◆ Data to use

(* ===== verification/AuthPolicy.v ===== *)
(** What the lists of [AuthenticationMethods] require, and what removing a method from them
    does. *)

From S2P Require Import Prelude SshErr Wire SshQueue Compat CompatThms Match KeyTypes AuthCtxt.
From S2P Require Import ChaCha ChachaPoly Digest SshCipher Packet PacketSend PacketRead Kex.
From S2P Require Import Auth.

(** ** The items of a list *)

Lemma split_aux_fuel d n : forall s m, (length s < n)%nat -> (length s < m)%nat ->
  split_aux n (Some s) d = split_aux m (Some s) d.
Proof.
  induction n as [|n IH]; intros s [|m] Hn Hm; try lia. cbn.
  assert (L : match snd (strsep_scan d s) with Some r => (length r < length s)%nat | None => True end).
  { clear. induction s as [|c s IH]; cbn; [done|]. destruct (bool_decide _); cbn; [lia|].
    destruct (strsep_scan d s) as [tok [r|]]; cbn in *; [lia|done]. }
  destruct (strsep_scan d s) as [tok [r|]]; cbn in L; f_equal.
  - apply IH; lia.
  - destruct n, m; try lia; done.
Qed.

Lemma scan_tok tok : COMMA ∉ tok -> forall tail,
  strsep_scan SEP (tok ++ tail) = (tok ++ fst (strsep_scan SEP tail), snd (strsep_scan SEP tail)).
Proof.
  induction tok as [|c tok IH]; cbn; intros H tail; [by destruct (strsep_scan SEP tail)|].
  apply not_elem_of_cons in H as [Hc Ht]. rewrite bool_decide_false by set_solver.
  by rewrite IH.
Qed.

Lemma split_last tok : COMMA ∉ tok -> split tok SEP = [tok].
Proof.
  intros H. pose proof (scan_tok tok H []) as E. rewrite app_nil_r in E.
  unfold split. cbn. rewrite E. cbn. by rewrite app_nil_r.
Qed.

Lemma split_more tok rest : COMMA ∉ tok -> split (tok ++ COMMA :: rest) SEP = tok :: split rest SEP.
Proof.
  intros H. unfold split. rewrite length_app. cbn.
  rewrite scan_tok by done. cbn [strsep_scan]. rewrite bool_decide_true by (unfold SEP; set_solver).
  cbn [fst snd]. rewrite app_nil_r. f_equal.
  apply (split_aux_fuel SEP (S (length tok + S (length rest))) rest (S (S (length rest)))); lia.
Qed.

(** ** What a list requires *)

(** A success of a method, with its device. *)
Definition success_of : Type := bytes * option bytes.

(** An item: a method, or a method with one of its devices. *)
Definition meets (item : bytes) (g : success_of) : Prop :=
  item = fst g \/ exists d, snd g = Some d /\ item = fst g ++ COLON :: d.

(** The items are met by successes in their order, other successes apart. *)
Definition covered (items : list bytes) (gs : list success_of) : Prop :=
  exists gs', gs' `sublist_of` gs /\ Forall2 meets items gs'.

Definition satisfied (conf : list bytes) (gs : list success_of) : Prop :=
  exists l, l ∈ conf /\ covered (split l SEP) gs.

(** What is left of a list that the successes met so far. *)
Definition pending (conf : list bytes) (gs : list success_of) (r : bytes) : Prop :=
  r <> [] /\ exists l done, l ∈ conf /\ Forall (fun t => t <> []) (split l SEP) /\
    split l SEP = done ++ split r SEP /\ covered done gs.

Lemma covered_more items gs g : covered items gs -> covered items (gs ++ [g]).
Proof. intros (gs' & Hs & Hf). exists gs'. split; [|done]. by apply sublist_inserts_r. Qed.

Lemma covered_step items gs item g : covered items gs -> meets item g -> covered (items ++ [item]) (gs ++ [g]).
Proof.
  intros (gs' & Hs & Hf) Hm. exists (gs' ++ [g]). split; [by apply sublist_app|].
  apply Forall2_app; [done|]. by constructor.
Qed.

Lemma pending_more conf gs g r : pending conf gs r -> pending conf (gs ++ [g]) r.
Proof. intros (Hr & l & d & Hl & Hv & Hs & Hc). split; [done|]. exists l, d. split_and!; auto using covered_more. Qed.

(** ** Removing a method *)

Lemma after_prefix_spec p : forall s r, after_prefix p s = Some r <-> s = p ++ r.
Proof.
  induction p as [|a p IH]; intros s r; cbn; [by split; [intros [= ->]|intros ->]|].
  destruct s as [|b s]; [done|]. destruct (byte_eqb_spec a b) as [->|E].
  - rewrite IH. split; [by intros ->|by intros [= ->]].
  - split; [done|]. by intros [= -> ->].
Qed.

Lemma starts_with_spec c s : starts_with c s = true -> exists r, s = c :: r.
Proof. destruct s as [|b s]; cbn; [done|]. destruct (byte_eqb_spec b c) as [->|]; [by eexists|done]. Qed.

(** The two ways an item ends. *)
Lemma item_ends_spec p : item_ends p = true -> p = [] \/ exists r, p = COMMA :: r.
Proof.
  unfold item_ends. destruct p as [|b p]; [by left|]. cbn [is_nil orb]. intros H%starts_with_spec. by right.
Qed.

Definition no_comma (g : success_of) : Prop := (COMMA ∉ fst g) /\ forall d, snd g = Some d -> COMMA ∉ d.

(** What is left of a list is what follows its first item, and the success meets that item. *)
Lemma remove_method_spec l m d r : no_comma (m, d) -> remove_method l m d = Some r ->
  exists t, (COMMA ∉ t) /\ meets t (m, d) /\ (l = t /\ r = [] \/ l = t ++ COMMA :: r).
Proof.
  intros [Hm Hd] H. cbn [fst snd] in *. unfold remove_method, list_starts_with in H.
  destruct (after_prefix m l) as [p|] eqn:Ep; [|done]. apply after_prefix_spec in Ep as ->.
  destruct (starts_with COLON p) eqn:Ec.
  - apply starts_with_spec in Ec as [p' ->]. destruct d as [d|]; [|done]. cbn [tail] in H.
    destruct (after_prefix d p') as [q|] eqn:Eq; [|done]. apply after_prefix_spec in Eq as ->.
    destruct (item_ends q) eqn:Ei; [|done].
    cbn [MATCH_BOTH MATCH_METHOD Z.eqb Pos.eqb negb andb] in H. rewrite drop_app_length in H.
    change (COLON :: d ++ q) with ((COLON :: d) ++ q) in H.
    change (1 + length d)%nat with (length (COLON :: d)) in H. rewrite drop_app_length in H.
    exists (m ++ COLON :: d). split.
    { rewrite not_elem_of_app, not_elem_of_cons. split_and!; [done|done|by apply Hd]. }
    split; [right; by exists d|].
    apply item_ends_spec in Ei as [->|[r' ->]]; cbn in H; injection H as <-.
    + left. by rewrite app_nil_r.
    + right. by rewrite <- app_assoc.
  - destruct (item_ends p) eqn:Ei; [|done]. cbn [MATCH_METHOD MATCH_BOTH Z.eqb Pos.eqb negb andb] in H.
    rewrite drop_app_length in H. exists m. split; [done|]. split; [by left|].
    apply item_ends_spec in Ei as [->|[r' ->]].
    + left. destruct d; cbn in H; injection H as <-; by rewrite app_nil_r.
    + right. destruct d; cbn in H; by injection H as <-.
Qed.

(** A list that begins with the method, after the success. *)
Lemma pending_remove conf gs g l r : no_comma g -> pending conf gs l -> remove_method l (fst g) (snd g) = Some r ->
  (r = [] -> satisfied conf (gs ++ [g])) /\ (r <> [] -> pending conf (gs ++ [g]) r).
Proof.
  intros Hc (Hl & L & d & HL & Hv & Hs & Hd) H. destruct g as [m s]. cbn [fst snd] in *.
  apply remove_method_spec in H as (t & Ht & Hm & H); [|done].
  assert (Hn : split L SEP = d ++ [t] \/ split L SEP = (d ++ [t]) ++ split r SEP).
  { destruct H as [[-> ->]| ->].
    - left. by rewrite Hs, split_last.
    - right. by rewrite Hs, split_more, <- app_assoc. }
  pose proof (covered_step _ _ _ _ Hd Hm) as Hcov. split; intros Hr.
  - subst r. exists L. split; [done|]. destruct Hn as [-> |Hn]; [done|].
    rewrite Hn in Hv. apply Forall_app in Hv as [_ Hv]. cbn in Hv. by inversion Hv.
  - split; [done|]. exists L, (d ++ [t]). split_and!; try done.
    destruct Hn as [Hn|Hn]; [|done]. destruct H as [[_ ->]| ->]; [done|].
    exfalso. rewrite Hs, split_more in Hn by done. apply (f_equal length) in Hn.
    rewrite !length_app in Hn. cbn in Hn. unfold split in Hn. cbn in Hn. unfold strsep in Hn. cbn in Hn.
    destruct (strsep_scan SEP r). cbn in Hn. lia.
Qed.

Lemma update_lists_spec conf gs g lists : no_comma g -> Forall (pending conf gs) lists ->
  match update_lists lists (fst g) (snd g) with
  | (ls, _, complete) =>
    if complete : bool then satisfied conf (gs ++ [g]) else Forall (pending conf (gs ++ [g])) ls
  end.
Proof.
  intros Hg. induction 1 as [|l ls Hl _ IH]; cbn [update_lists]; [done|].
  destruct (remove_method l (fst g) (snd g)) as [r|] eqn:Er.
  - destruct (pending_remove _ _ _ _ _ Hg Hl Er) as [H1 H2].
    destruct r as [|c r]; cbn [is_nil]; [by apply H1|].
    destruct (update_lists ls _ _) as [[ls' f] [|]]; [done|]. constructor; [by apply H2|done].
  - destruct (update_lists ls _ _) as [[ls' f] [|]]; [done|]. constructor; [by apply pending_more|done].
Qed.

(** ** Lists that are kept *)

Section valid.
Context {C : Crypto} {E : Env} {A : AuthEnv}.

Lemma valid_loop_items a ne n : forall s, methods_valid_loop n a s ne = true ->
  Forall (fun t => t <> []) (split_aux n s SEP).
Proof.
  induction n as [|n IH]; intros s H; [constructor|]. cbn [methods_valid_loop split_aux] in *.
  destruct (strsep s SEP) as [[item rest]|]; [|constructor].
  destruct (method_by_name _) as [m|] eqn:Em; [|done]. destruct (ne && _); [done|].
  constructor; [|by apply IH]. intros ->. by vm_compute in Em.
Qed.

Lemma methods_valid_items a l ne : auth2_methods_valid a l ne = true -> l <> [] /\ Forall (fun t => t <> []) (split l SEP).
Proof.
  unfold auth2_methods_valid. destruct l as [|c l]; [done|]. cbn [is_nil]. intros H. split; [done|].
  by apply (valid_loop_items a ne).
Qed.

Lemma valid_pending conf a : Forall (pending conf []) (filter (fun l => auth2_methods_valid a l true = true) conf).
Proof.
  apply Forall_forall. intros l [Hv Hl]%list_elem_of_filter.
  apply methods_valid_items in Hv as [Hne Hi]. split; [done|].
  exists l, []. split_and!; try done. exists []. by split; [|constructor].
Qed.
End valid.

◆ Task brief
Copy, exactly and only, the lines above that begin with the one containing "Definition covered (items" and finish with the one containing "r <> [] /\ exists".

◆ Response
Definition covered (items : list bytes) (gs : list success_of) : Prop :=
  exists gs', gs' `sublist_of` gs /\ Forall2 meets items gs'.

Definition satisfied (conf : list bytes) (gs : list success_of) : Prop :=
  exists l, l ∈ conf /\ covered (split l SEP) gs.

(** What is left of a list that the successes met so far. *)
Definition pending (conf : list bytes) (gs : list success_of) (r : bytes) : Prop :=
  r <> [] /\ exists l done, l ∈ conf /\ Forall (fun t => t <> []) (split l SEP) /\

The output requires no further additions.